LXI
Как бы мы ни желали подняться выше действительности в чистом бесплотном порыве, все же тысяча наших намерений не будет стоить одного поступка, не потому, что намерение не имеет никакой цены, а потому, что малейшее движение доброты, мужества, справедливости требуют от нас более тысячи добрых намерений.
Хироманты утверждают, что вся наша жизнь запечатлевается на нашей руке; а то, что они называют нашей жизнью, это не что иное, как известное число поступков, которые до или после их совершения начертают на нашем теле неизгладимые следы. Мысли же и намерения наши не оставляют, так сказать, никакого следа. Если я в течение долгих дней строил планы убийства, измены, героизма или жертвы, то возможно, что моя рука об этом ничего не поведает. Если же я, хотя бы случайно, хотя бы по ошибке убил кого-нибудь на повороте улицы, кто, казалось мне, грозил на меня напасть, или если, проходя по той же улице, я спас новорожденного от грозившего ему огня, то рука моя всю жизнь будет носить неизгладимый след убийства или любви. Ошибаются ли хироманты или нет, все равно, но на дне этого различия скрыта великая моральная истина. Мысль может до самой смерти оставлять меня на одном и том же месте среди вселенной; но поступок почти всегда подвинет меня на один ряд назад или вперед в иерархии существ. Мысль — это сила одинокая, блуждающая, преходящая, которая сегодня приблизилась и которой, быть может, я не увижу завтра. Поступок же предполагает существование постоянной армии идей и желаний, которая после долгих усилий сумела завоевать точку опоры среди действительности.
LXII
Но мы удалились от благородной Антигоны и от вечной проблемы бесплодной добродетели. Нет сомнения, что, понимаемый в обыкновенном значении этого слова, т. е. обозначая единственно дорогу, которая ведет к смерти, рок не щадит добродетель. И, достигнув края этой бездны, которая является как бы центральным бассейном, куда стекаются все учения морали, чтобы стать окончательно чистыми или смутными, нас заставляют делать выбор между оправданием и осуждением случая. Большая часть жертв, приносимых во имя долга, может быть сведена к типу жертвы Антигоны. Кто из нас не наблюдал вокруг себя немало случаев наказанного геройства? Один из моих друзей, лежа на одре болезни, который он должен был скоро покинуть для другого, уже не покидаемого ложа, заставил меня однажды, так сказать следить перстом за всеми изгибами, которыми судьба привела его к тому, что он выпил в чужом городе глоток отравленной воды, от которой должен был умереть. Я явственно мог различать все неисчислимые нити, которыми судьба опутала эту жизнь, и малейшее случайное происшествие было как бы одарено невероятным предвидением и злорадством.

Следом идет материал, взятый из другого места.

Lemma rounds_progress rounds lag s s' pc a :
  live lag s pc a → never_starved i K lag (concat rounds) → E_remove ∉ concat rounds →
  Forall (fair_round i) rounds → queued s → sys_run HZ m2j (concat rounds) s = Some s' →
  ∃ pc' a' lag', live lag' s' pc' a' ∧ queued s' ∧
    (done_with t pc (a_task_queue a) → done_with t pc' (a_task_queue a')) ∧
    (done_with t pc' (a_task_queue a') ∨
     work m2j t s' pc' (a_task_queue a') + Z.of_nat (length rounds) <=
     work m2j t s pc (a_task_queue a)).
Proof.
  revert lag s pc a. induction rounds as [|r rounds IH]; intros lag s pc a Hlive Hns Hne Hf Hq.
  { cbn. intros [= <-]. exists pc, a, lag. split_and!; [done..|right; lia]. }
  cbn [concat] in *. rewrite sys_run_app.
  destruct (sys_run HZ m2j r s) as [s1|] eqn:Hr; [|done]. cbn [mbind option_bind]. intros Hrs.
  apply never_starved_app in Hns as [Hns1 Hns]. apply Forall_cons in Hf as [Hf1 Hf].
  destruct (round_progress r lag s s1 pc a) as (pc1 & a1 & Hlive1 & Hq1 & Hd1 & Hw1);
    [done|done|set_solver|done..|].
  destruct (IH _ s1 pc1 a1 Hlive1 Hns ltac:(set_solver) Hf Hq1 Hrs)
    as (pc' & a' & lag' & Hlive' & Hq' & Hd & Hw).
  exists pc', a', lag'. split_and!; [done..|by auto|].
  destruct Hw as [|Hw]; [by left|]. destruct Hw1 as [|Hw1]; [by left; auto|].
  right. cbn [length]. lia.
Qed.

(** A task that is not finished needs work. *)
Lemma costs_nonneg tasks l : 0 <= sum_Z (task_cost m2j tasks <$> l).
Proof.
  induction l as [|u l IH]; [done|]. rewrite fmap_cons, sum_Z_cons. unfold task_cost at 1.
  pose proof (timeout_of_range tasks u). lia.
Qed.
(* ===== verification/Info.v ===== *)
(** * What GET_ACCEL_INFO can report

    In the concurrent driver the report of an accelerator is taken while its
    worker runs.  The load is the only figure in it that ever changes. *)

From S2P Require Import Prelude CLayout Device UserMem Uapi TaskManager Pool AccelManager Worker DevInit Chardev System Frame SystemInv Schedule SystemProps.

(** A report of accelerator [i_accel_type], as the initial values and a load
    estimate of 0 or 10 make it. *)
Definition plausible_report (info : accel_info) : Prop :=
  0 <= i_accel_type info < 3 ∧
  i_freq_hz info = 1000000000 ∧ i_temp_celsius info = 40 ∧
  (i_load_percent info = 0 ∨ i_load_percent info = 10) ∧
  i_fw_version info = 0x00010000 ∧ i_hw_version info = 0x02000000 ∧
  i_mem_total info = 2 ^ 30 ∧ i_mem_free info = 2 ^ 30 ∧ i_state info = 2.

Definition report_ok (pc : upc) : Prop :=
  match pc with
  | U_info info => 0 <= i_accel_type info
  | U_i_copy info => plausible_report info
  | _ => True
  end.

(** Only the report's own statement leads to its copy. *)
Lemma ustep_other_ok HZ now copied pc d pc' d' :
  (∀ info, pc ≠ U_info info) → ustep HZ now copied pc d = (Ok pc', d') → report_ok pc'.
Proof.
  intros Hpc Hrun. destruct pc; cbn [ustep] in Hrun; unfold mbind, KM_bind, mret, KM_ret in Hrun;
    try (by edestruct Hpc); repeat case_match; by simplify_eq.
Qed.

Section Info.
Context (HZ : Z) (m2j : Z → Z).

(** [st] is what the initialisation wrote. *)
Record info_inv (st : list _) (s : sys) : Prop := {
  ii_static : observed a_static (y_dev s) = st;
  ii_calls : Forall report_ok (y_calls s);
}.

Definition st0 : list _ := observed a_static running_dev.

Definition constants (st : list (Z * list Ascii.ascii * Z * Z * Z * Z * Z * Z * Z)) : Prop :=
  ∀ i o, st !! i = Some o → ∃ t n, o = (t, n, 1000000000, 40, 0x00010000, 0x02000000, 2 ^ 30, 2 ^ 30, 2).

Lemma st0_constants : constants st0.
Proof.
  intros i o Ho. assert (Hall : Forall (λ o, ∃ t n, o =
    (t, n, 1000000000, 40, 0x00010000, 0x02000000, 2 ^ 30, 2 ^ 30, 2)) st0)
    by (vm_compute; repeat constructor; by eexists _, _).
  exact (Forall_lookup_1 _ _ _ _ Hall Ho).
Qed.

Lemma accel_report_ok s a info :
  sys_inv s → constants (observed a_static (y_dev s)) →
  dev_accelerators (y_dev s) !! Z.to_nat (i_accel_type info) = Some a →
  0 <= i_accel_type info < 3 → plausible_report (accel_get_info a info).
Proof.
  intros Hinv Hst Ha Hty.
  destruct (si_workers s Hinv _ a Ha) as (pc & e & q & _ & _ & _ & Hw).
  pose proof (wi_load _ _ _ _ _ _ Hw) as Hl.
  pose proof (observed_lookup a_static _ _ _ Ha) as Hs.
  destruct (Hst _ _ Hs) as (t & n & Heq).
  unfold a_static in Heq. injection Heq as _ _ ? ? ? ? ? ? ?.
  clear Hinv Hst Ha Hs Hw. unfold plausible_report, accel_get_info. cbn. rewrite Hl.
  split_and!; try assumption; try lia. destruct pc; cbn; auto.
Qed.

Lemma info_inv_step st s s' :
  constants st → sys_inv s → info_inv st s → sys_step HZ m2j s s' → info_inv st s'.
Proof.
  intros Hst0 Hinv [Hst Hc] Hs.
  destruct Hs as [n Hn|pc He|k pc copied pc' d' Hk Hrun|i pc stop pc' d' Hpc Hstop Hrun|r' d' stop' Hr];
    split; cbn [y_dev y_calls]; try done.
  - apply Forall_app. split; [done|]. apply Forall_singleton.
    destruct pc; try done. cbn in *. apply accel_info_type_range in He. unfold is_u32 in He. lia.
  - rewrite <- Hst. pose proof (ustep_keeps a_static HZ (y_now s) copied pc (y_dev s)) as Hkeep.
    by rewrite Hrun in Hkeep.
  - apply Forall_insert; [done|]. pose proof (Forall_lookup_1 _ _ _ _ Hc Hk) as Hok.
    assert ((∃ info, pc = U_info info) ∨ ∀ info, pc ≠ U_info info) as [[info ->]|Hn]
      by (clear; destruct pc; eauto; by right).
    + destruct (ustep_info _ _ _ _ _ _ _ Hrun) as [-> [-> |(a & Ha & Hlt & ->)]]; [done|].
      cbn in Hok |- *. eapply accel_report_ok; [done|by rewrite Hst|done|lia].
    + by eapply ustep_other_ok.
  - rewrite <- Hst. pose proof (worker_step_keeps a_static m2j i (y_now s) stop pc (y_dev s)) as Hkeep.
    by rewrite Hrun in Hkeep.
  - rewrite <- Hst. destruct Hr; try done; by apply observed_upd.
Qed.

Lemma info_inv_reachable s : reachable HZ m2j s → info_inv st0 s.
Proof.
  intros Hr. assert (sys_inv s ∧ info_inv st0 s) as [_ Hii]; [|exact Hii]. revert s Hr.
  apply reach_invariant.
  - intros s Hs. split; [by apply sys_inv_reachable with HZ m2j, reach_init|].
    rewrite Hs. split; [exact eq_refl|apply Forall_nil_2].
  - intros s s' [Hinv Hii] Hstep. split; [by eapply sys_inv_step|exact (info_inv_step _ s s' st0_constants Hinv Hii Hstep)].
Qed.

(** GET_ACCEL_INFO reports constants and a load of 0 or 10.  Whatever has
    happened before, a request that is about to copy its report out reports an
    accelerator that exists, at 1 GHz, 40 degrees, with 1 GiB of which all is
    free, in state 2, with fixed versions; only the load varies, between 0 and
    10. *)
Theorem info_reports_constants s k info :
  reachable HZ m2j s → y_calls s !! k = Some (U_i_copy info) → plausible_report info.
Proof.
  intros Hr Hk. exact (Forall_lookup_1 _ _ _ _ (ii_calls _ s (info_inv_reachable s Hr)) Hk).
Qed.
End Info.

(** ** On the worked schedule, while the worker of accelerator 0 is busy *)

Definition info_request : accel_info :=
  {| i_accel_type := 0; i_freq_hz := 0; i_temp_celsius := 0; i_load_percent := 0;
     i_fw_version := 0; i_hw_version := 0; i_mem_total := 0; i_mem_free := 0; i_state := 0;
     i_reserved := (0, 0, 0) |}.

Definition info_events : list event := [E_call (U_info info_request); E_user 2 true].
Definition info_sys : sys := default sys0 (sys_run demo_HZ demo_m2j (demo_events ++ info_events) sys0).
Definition info_answer : accel_info :=
  match y_calls info_sys !! 2%nat with Some (U_i_copy info) => info | _ => info_request end.

Lemma info_reports_constants_witness :
  i_load_percent info_answer = 10 ∧ plausible_report info_answer.
Proof.
  split; [by vm_compute|].
  apply (info_reports_constants demo_HZ demo_m2j info_sys 2).
  - apply (sys_run_reachable _ _ (demo_events ++ info_events) sys0); [by apply reach_init|by vm_compute].
  - by vm_compute.
Defined.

И однако друг мой отправился в тот город, чтобы выполнить одну из тех обязанностей, которую одни лишь мудрецы, герои и праведники различают на горизонте совести. Что ответить на это? Умолчим пока об этом предмете, скоро мы к нему вернемся. Друг мой, если бы он остался жив, на следующий же день отправился бы в другой город, куда бы другой долг призвал его, и он даже не задал бы себе вопроса, отвечает ли он этим на призыв долга. Есть люди, которые подчиняются всем приказам, которые им нашептывает сердце. Они нисколько не заботятся ни о несправедливости судьбы, ни о неблагодарности добродетели. Их занимает только несправедливость людей, и другие несправедливости как будто их еще не касаются.
Правда ли, что никогда не надо медлить и что исполняешь свой долг лишь настолько, насколько даже не подозреваешь, что исполняешь его? Не следует ли нам подняться до той черты, откуда долг не кажется более выбором наших чувств, хотя бы и самых благородных, а безмолвной потребностью всего нашего существа?
LXIII
Есть люди, которые выжидают, задают себе вопросы, обсуждают, взвешивают и наконец принимают решение. Они по-своему правы. Не все ли равно, является ли исполнение долга результатом инстинкта или обдуманной мысли? Движение инстинкта, как жесты ребенка, обладают обыкновенно красотой несколько смутной, наивной, неожиданной, которая нас больше трогает; но разве движения обдуманной доброй воли не одарены красотой более значительной и твердой? Немногим сердцам дано быть наивно-прелестными, и было бы ошибкой искать в них все законы нашего долга. К тому же обдуманная добрая воля, даже тогда, когда она уже свободна от иллюзий, открывает большое количество обязанностей, менее привлекательных, которых инстинкт не видит. А разве нравственная ценность человека не измеряется количеством обязанностей, которые он видит, которые он намерен выполнить?